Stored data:
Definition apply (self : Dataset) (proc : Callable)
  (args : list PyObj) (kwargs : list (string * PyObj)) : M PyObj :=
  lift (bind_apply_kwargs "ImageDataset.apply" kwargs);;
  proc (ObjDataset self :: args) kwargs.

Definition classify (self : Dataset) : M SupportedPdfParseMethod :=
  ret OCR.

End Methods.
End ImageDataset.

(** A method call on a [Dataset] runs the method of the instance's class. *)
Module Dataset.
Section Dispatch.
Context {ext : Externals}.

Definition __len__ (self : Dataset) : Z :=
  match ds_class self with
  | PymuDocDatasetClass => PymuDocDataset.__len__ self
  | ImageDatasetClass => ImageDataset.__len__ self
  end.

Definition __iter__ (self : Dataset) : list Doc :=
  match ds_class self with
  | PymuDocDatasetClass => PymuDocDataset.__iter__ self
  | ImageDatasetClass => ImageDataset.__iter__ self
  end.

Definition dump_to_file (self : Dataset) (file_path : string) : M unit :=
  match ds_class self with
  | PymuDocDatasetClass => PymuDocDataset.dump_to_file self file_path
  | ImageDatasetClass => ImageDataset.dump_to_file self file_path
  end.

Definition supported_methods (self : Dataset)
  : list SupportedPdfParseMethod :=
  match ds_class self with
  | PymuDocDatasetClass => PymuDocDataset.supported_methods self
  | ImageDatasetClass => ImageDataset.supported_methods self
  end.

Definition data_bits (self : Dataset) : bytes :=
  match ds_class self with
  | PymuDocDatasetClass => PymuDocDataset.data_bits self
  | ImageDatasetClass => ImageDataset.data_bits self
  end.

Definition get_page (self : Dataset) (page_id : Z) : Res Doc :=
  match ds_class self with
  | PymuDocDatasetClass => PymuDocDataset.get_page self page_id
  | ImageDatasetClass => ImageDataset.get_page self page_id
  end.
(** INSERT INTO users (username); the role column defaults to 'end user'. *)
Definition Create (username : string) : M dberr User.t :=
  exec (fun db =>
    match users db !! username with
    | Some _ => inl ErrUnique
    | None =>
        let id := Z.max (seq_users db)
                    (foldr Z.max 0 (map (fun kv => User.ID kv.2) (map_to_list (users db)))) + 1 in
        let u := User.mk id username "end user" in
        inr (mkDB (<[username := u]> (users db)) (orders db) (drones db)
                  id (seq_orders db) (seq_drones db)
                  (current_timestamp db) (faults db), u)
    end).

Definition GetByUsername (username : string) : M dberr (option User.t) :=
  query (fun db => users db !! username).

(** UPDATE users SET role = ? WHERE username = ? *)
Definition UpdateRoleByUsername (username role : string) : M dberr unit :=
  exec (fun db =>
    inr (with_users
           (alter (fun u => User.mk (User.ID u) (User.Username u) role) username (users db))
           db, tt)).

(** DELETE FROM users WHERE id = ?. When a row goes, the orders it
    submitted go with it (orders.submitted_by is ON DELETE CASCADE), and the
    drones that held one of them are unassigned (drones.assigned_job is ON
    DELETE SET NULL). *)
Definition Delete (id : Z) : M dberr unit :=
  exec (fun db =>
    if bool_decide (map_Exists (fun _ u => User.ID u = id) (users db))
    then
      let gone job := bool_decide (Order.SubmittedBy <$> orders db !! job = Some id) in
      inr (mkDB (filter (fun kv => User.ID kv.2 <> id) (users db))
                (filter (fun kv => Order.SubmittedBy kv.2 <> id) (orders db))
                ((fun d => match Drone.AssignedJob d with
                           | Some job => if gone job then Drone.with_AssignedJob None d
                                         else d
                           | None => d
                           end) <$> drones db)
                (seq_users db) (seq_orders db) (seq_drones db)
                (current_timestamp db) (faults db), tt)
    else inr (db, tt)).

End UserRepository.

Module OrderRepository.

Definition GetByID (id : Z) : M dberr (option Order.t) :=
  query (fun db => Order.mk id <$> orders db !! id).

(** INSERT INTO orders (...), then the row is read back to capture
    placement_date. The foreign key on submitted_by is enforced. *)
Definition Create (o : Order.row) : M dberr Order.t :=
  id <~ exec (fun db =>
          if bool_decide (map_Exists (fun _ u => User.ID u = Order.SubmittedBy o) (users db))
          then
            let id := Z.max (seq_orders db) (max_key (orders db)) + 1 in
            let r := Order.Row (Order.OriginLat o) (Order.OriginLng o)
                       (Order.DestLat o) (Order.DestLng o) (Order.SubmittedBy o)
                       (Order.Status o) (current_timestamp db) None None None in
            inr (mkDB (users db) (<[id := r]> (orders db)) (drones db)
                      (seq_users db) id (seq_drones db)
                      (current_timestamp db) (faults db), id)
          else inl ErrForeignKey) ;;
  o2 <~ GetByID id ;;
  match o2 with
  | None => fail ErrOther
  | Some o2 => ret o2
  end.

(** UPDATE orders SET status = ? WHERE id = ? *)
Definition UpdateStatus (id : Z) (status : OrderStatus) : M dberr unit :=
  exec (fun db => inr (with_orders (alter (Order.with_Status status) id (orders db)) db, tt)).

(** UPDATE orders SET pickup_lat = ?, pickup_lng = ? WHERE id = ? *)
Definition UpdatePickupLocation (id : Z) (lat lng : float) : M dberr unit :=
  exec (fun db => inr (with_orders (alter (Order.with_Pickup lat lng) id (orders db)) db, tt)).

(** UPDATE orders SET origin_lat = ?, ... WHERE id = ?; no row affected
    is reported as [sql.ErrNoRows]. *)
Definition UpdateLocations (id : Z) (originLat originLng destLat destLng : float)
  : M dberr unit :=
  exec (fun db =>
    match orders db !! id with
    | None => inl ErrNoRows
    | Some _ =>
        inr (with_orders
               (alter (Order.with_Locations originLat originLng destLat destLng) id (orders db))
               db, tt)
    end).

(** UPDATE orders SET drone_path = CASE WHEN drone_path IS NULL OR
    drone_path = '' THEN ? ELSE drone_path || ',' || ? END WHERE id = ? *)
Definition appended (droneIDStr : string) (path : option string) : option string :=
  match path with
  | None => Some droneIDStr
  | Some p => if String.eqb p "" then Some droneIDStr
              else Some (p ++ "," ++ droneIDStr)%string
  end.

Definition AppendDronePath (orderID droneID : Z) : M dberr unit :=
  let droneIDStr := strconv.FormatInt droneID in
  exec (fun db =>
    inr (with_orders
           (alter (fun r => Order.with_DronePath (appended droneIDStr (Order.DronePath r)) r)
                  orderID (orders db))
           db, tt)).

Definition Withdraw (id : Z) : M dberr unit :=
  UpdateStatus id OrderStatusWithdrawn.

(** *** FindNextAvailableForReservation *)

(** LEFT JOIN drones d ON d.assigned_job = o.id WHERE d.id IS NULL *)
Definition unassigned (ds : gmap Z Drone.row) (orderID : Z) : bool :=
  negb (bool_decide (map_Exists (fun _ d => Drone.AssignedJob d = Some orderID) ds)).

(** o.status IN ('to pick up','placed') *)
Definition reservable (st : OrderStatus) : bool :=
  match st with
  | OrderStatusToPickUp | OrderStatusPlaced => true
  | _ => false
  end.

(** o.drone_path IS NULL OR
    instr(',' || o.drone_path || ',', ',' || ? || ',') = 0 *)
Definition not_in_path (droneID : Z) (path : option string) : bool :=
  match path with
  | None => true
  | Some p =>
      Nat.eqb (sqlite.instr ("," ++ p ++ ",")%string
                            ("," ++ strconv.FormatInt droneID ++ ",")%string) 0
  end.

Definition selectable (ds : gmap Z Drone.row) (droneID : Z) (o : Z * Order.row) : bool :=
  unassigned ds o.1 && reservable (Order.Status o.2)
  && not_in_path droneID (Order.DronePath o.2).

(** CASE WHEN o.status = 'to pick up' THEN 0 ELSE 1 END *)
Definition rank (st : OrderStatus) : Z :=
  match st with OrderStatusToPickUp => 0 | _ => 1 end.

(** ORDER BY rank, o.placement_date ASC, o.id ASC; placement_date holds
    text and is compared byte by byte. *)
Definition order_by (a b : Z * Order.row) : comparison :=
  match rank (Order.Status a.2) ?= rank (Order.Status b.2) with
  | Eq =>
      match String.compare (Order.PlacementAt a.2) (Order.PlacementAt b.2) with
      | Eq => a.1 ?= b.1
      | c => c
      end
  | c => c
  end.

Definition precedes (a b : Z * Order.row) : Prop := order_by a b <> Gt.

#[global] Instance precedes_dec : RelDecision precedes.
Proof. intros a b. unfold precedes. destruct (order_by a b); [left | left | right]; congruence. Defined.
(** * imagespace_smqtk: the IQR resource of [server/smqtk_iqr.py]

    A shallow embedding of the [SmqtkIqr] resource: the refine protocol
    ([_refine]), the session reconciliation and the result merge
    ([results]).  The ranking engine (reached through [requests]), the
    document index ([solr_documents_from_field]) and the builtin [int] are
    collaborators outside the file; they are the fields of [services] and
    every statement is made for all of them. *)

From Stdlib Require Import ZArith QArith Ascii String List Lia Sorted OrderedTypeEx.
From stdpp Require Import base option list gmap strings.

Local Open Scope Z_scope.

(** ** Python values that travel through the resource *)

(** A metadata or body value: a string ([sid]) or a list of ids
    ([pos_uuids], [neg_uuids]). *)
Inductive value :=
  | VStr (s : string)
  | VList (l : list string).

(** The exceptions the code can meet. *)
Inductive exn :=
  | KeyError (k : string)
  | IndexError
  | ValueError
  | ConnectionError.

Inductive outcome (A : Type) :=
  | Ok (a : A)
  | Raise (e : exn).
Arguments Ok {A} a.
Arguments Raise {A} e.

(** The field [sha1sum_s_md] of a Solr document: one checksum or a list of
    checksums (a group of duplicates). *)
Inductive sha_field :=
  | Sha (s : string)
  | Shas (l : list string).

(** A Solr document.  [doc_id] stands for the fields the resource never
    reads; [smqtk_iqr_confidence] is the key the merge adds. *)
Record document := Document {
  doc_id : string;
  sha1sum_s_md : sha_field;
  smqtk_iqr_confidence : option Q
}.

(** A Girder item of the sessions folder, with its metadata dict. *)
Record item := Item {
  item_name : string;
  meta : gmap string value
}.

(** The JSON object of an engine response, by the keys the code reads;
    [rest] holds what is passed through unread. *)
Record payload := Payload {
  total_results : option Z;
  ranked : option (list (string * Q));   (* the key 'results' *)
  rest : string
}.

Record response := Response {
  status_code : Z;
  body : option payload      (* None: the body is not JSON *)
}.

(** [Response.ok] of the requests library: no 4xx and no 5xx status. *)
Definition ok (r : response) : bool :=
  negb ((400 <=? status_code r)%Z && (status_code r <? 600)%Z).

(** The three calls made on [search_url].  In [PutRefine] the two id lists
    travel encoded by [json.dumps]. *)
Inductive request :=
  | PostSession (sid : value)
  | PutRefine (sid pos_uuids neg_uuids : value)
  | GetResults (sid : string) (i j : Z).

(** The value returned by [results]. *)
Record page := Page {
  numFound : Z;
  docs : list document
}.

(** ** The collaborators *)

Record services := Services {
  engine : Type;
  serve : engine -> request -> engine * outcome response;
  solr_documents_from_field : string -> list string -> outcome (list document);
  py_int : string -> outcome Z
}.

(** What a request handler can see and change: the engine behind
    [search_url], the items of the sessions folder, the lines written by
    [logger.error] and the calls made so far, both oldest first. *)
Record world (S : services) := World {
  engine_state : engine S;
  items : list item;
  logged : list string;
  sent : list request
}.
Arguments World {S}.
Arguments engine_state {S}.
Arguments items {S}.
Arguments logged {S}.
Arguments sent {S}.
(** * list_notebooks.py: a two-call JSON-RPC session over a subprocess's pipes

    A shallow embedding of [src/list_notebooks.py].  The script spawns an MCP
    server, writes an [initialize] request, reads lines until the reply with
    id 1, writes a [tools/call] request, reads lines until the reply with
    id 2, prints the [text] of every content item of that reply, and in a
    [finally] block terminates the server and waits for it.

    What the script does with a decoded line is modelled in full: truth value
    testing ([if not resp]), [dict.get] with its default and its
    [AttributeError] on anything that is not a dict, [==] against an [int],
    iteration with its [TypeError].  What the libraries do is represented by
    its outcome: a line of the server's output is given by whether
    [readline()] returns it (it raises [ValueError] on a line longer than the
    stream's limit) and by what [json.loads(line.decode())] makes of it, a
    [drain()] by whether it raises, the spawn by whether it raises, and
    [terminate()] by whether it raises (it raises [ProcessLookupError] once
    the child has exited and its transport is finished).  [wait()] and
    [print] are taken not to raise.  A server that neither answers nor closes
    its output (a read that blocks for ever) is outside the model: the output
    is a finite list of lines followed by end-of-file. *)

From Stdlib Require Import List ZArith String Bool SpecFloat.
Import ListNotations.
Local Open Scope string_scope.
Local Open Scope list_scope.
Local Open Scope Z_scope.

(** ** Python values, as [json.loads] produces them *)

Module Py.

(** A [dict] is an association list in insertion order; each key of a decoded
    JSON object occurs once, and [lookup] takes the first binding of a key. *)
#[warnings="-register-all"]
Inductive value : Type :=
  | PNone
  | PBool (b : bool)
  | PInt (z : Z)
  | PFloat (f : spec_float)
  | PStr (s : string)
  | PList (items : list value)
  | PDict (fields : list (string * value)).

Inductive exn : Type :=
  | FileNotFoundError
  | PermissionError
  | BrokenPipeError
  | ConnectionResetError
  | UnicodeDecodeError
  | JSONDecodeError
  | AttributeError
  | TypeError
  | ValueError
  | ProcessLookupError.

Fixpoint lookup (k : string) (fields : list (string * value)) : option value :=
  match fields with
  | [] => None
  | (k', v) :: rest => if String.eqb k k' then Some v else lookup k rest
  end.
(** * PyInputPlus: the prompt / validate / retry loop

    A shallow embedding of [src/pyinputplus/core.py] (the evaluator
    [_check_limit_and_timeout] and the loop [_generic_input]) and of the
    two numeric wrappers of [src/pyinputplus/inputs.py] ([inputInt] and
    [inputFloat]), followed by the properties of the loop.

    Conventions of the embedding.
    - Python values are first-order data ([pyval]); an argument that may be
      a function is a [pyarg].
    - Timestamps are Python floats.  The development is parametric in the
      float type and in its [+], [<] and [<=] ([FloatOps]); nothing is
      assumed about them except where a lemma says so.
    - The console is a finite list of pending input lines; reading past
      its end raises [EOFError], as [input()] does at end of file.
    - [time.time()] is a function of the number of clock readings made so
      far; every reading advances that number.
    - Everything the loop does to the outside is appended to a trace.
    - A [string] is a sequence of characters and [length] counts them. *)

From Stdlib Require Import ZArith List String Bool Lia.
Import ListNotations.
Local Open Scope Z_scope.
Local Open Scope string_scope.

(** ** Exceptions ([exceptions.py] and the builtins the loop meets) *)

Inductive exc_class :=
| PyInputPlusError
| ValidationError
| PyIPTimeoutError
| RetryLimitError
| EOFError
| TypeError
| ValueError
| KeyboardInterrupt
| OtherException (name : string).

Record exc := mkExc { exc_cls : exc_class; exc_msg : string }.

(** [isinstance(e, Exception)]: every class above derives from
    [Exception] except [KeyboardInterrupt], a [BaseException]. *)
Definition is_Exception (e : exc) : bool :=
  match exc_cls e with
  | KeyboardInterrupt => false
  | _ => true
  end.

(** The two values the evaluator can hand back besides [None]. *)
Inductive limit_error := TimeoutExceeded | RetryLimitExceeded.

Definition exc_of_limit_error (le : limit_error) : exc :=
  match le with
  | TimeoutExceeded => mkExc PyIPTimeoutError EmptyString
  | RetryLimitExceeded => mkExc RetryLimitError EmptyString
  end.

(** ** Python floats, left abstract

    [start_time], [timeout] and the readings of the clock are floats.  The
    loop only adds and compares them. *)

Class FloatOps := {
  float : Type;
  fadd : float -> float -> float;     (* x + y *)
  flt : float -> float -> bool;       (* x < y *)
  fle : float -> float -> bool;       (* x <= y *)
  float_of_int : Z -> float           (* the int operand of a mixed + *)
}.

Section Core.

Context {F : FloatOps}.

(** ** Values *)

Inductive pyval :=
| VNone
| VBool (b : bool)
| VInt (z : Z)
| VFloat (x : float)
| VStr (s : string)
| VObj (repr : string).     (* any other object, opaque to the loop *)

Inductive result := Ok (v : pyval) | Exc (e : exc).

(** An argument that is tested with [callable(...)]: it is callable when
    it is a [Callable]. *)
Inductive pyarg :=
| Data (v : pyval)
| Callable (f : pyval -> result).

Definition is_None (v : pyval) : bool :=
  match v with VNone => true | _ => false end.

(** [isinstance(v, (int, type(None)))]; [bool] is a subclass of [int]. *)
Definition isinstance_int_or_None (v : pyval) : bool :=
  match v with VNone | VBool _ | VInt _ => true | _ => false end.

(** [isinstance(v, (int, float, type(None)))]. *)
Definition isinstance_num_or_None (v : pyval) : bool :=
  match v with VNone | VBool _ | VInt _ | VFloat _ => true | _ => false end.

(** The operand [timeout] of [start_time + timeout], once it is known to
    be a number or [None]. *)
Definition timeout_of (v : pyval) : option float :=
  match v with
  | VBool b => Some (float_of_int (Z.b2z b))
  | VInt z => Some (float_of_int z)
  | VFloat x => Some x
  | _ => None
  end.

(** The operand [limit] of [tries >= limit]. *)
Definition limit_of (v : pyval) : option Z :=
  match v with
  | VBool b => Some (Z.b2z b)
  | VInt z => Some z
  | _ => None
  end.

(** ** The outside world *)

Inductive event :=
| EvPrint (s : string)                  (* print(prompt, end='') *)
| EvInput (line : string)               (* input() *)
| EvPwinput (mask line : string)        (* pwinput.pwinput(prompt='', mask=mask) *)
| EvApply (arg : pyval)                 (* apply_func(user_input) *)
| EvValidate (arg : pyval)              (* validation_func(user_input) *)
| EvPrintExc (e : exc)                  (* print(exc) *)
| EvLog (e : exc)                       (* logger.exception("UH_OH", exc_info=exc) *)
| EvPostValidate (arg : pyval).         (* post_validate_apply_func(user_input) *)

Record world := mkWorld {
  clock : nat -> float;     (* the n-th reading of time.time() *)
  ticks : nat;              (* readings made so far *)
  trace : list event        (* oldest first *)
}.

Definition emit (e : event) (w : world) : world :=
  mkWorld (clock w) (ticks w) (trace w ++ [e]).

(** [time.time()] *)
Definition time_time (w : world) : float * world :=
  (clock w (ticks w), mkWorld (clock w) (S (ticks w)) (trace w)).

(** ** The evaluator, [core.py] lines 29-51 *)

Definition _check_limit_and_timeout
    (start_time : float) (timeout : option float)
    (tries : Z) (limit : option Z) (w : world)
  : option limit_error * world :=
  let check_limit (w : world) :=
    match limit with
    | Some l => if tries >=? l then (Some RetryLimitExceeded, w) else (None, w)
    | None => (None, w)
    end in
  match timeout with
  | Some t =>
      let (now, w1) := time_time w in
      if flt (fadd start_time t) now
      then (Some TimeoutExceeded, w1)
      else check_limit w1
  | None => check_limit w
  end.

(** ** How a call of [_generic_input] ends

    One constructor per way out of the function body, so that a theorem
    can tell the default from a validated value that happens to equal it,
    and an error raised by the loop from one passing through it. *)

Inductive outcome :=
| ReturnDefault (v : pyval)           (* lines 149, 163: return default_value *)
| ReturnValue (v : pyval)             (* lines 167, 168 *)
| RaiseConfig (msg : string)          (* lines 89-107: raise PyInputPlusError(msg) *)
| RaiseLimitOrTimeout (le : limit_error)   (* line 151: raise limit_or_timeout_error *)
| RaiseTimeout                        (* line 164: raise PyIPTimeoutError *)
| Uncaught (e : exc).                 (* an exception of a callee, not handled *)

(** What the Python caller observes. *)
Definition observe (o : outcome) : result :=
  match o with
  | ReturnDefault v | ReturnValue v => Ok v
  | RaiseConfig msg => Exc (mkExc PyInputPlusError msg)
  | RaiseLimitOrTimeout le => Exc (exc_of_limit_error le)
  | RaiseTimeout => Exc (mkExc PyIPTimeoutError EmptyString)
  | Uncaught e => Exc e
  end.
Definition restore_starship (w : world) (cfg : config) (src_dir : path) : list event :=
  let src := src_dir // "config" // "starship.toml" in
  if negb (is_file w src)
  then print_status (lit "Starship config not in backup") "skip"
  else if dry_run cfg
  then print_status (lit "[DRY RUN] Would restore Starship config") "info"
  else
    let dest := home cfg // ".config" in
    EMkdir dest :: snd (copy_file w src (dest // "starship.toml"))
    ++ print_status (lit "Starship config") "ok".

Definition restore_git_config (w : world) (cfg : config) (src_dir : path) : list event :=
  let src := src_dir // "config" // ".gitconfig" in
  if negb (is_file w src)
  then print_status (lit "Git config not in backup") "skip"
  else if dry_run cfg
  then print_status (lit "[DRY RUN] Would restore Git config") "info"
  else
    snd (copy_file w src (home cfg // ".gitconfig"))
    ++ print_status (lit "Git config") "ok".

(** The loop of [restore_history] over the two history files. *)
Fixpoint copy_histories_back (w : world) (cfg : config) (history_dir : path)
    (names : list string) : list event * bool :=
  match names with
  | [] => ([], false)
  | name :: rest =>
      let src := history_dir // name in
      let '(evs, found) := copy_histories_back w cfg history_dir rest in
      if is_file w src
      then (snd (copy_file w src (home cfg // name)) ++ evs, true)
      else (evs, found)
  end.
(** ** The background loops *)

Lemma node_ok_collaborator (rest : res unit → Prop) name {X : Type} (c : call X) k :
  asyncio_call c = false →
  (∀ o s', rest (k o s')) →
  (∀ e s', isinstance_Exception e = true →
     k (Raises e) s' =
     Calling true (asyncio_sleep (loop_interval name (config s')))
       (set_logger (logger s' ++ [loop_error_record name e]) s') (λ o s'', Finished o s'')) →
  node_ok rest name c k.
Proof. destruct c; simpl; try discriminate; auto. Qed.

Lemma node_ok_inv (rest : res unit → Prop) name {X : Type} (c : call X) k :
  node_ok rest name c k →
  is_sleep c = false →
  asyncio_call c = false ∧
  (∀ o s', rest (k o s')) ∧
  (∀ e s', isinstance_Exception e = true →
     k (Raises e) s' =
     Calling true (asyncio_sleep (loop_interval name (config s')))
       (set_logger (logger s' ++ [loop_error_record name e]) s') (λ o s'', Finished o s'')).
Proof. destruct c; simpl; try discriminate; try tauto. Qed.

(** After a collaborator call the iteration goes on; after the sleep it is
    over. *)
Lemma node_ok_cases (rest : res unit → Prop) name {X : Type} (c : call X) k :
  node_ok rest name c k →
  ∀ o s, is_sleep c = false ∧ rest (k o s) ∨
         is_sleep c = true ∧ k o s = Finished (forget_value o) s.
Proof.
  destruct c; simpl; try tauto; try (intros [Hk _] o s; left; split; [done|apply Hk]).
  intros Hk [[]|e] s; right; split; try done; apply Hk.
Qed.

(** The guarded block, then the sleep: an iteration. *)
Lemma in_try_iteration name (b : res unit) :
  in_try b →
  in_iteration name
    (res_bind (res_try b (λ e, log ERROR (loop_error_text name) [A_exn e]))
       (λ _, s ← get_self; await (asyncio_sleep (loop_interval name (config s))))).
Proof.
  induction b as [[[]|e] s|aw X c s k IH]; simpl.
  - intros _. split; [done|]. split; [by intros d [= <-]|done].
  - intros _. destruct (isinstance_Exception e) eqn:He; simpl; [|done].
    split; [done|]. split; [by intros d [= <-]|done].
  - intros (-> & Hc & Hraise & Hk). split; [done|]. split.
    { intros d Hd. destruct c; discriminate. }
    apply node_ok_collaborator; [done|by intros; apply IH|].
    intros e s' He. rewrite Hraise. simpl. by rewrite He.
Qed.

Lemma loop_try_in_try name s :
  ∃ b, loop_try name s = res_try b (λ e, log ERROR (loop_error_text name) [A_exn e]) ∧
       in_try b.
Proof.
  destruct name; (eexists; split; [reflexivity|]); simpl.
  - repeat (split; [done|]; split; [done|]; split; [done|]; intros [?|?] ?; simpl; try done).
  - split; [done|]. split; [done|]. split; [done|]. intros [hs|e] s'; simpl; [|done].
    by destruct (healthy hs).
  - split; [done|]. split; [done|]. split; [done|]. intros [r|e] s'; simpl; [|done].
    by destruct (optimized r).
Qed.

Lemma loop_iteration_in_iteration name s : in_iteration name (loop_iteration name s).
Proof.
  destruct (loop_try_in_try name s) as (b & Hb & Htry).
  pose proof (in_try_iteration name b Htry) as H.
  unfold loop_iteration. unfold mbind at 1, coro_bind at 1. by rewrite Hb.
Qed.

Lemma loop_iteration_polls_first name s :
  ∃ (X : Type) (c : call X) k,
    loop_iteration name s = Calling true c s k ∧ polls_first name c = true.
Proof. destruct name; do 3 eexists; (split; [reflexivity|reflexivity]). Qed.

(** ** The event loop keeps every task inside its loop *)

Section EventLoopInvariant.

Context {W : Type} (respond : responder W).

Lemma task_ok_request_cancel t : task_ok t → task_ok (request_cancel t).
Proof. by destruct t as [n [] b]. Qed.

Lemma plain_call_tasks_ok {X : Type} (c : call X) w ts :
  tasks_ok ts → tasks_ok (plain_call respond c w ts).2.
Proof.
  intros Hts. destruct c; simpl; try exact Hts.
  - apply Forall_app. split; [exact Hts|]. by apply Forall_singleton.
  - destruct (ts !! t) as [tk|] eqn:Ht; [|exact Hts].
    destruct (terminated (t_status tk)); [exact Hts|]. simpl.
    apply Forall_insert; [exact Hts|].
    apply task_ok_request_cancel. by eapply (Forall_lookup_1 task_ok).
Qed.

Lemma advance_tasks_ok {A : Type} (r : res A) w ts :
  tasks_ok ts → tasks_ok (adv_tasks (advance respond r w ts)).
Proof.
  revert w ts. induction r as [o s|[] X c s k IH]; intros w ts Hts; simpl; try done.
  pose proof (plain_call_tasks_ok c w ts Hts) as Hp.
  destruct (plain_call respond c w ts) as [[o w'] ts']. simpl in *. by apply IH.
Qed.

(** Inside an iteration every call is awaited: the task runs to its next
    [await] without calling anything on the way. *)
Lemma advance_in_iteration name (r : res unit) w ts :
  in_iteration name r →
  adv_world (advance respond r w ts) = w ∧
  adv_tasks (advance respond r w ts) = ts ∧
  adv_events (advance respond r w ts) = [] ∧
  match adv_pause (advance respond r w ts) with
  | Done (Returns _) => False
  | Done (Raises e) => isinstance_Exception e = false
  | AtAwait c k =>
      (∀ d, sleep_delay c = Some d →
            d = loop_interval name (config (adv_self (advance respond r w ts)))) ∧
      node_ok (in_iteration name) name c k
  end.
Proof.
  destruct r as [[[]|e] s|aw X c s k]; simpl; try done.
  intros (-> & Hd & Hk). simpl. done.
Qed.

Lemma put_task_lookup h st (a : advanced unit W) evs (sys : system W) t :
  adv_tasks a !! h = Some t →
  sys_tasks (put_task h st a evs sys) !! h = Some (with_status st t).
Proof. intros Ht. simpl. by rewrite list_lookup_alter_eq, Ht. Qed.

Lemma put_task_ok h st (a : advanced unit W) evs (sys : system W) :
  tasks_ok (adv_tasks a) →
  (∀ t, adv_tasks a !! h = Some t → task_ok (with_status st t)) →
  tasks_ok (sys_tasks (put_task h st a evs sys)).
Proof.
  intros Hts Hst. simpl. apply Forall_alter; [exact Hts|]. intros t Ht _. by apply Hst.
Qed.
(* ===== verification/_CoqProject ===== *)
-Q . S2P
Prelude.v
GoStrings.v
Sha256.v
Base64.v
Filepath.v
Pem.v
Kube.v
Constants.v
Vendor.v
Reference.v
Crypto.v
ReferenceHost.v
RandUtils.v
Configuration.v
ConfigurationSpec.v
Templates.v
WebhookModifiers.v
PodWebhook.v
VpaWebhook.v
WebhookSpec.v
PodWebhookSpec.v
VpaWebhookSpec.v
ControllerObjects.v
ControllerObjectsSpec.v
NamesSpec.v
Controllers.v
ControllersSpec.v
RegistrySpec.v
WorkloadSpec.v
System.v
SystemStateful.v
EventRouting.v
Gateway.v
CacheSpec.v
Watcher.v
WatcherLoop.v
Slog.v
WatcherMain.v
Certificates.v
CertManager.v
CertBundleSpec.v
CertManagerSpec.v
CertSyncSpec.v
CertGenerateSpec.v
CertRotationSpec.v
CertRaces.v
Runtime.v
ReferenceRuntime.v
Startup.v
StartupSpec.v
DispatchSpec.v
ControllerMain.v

→ **Exercise**
Using the records above, select and copy every line that has the word "KeyboardInterrupt".

→ **Finished task**
| KeyboardInterrupt
    [Exception] except [KeyboardInterrupt], a [BaseException]. *)
  | KeyboardInterrupt => false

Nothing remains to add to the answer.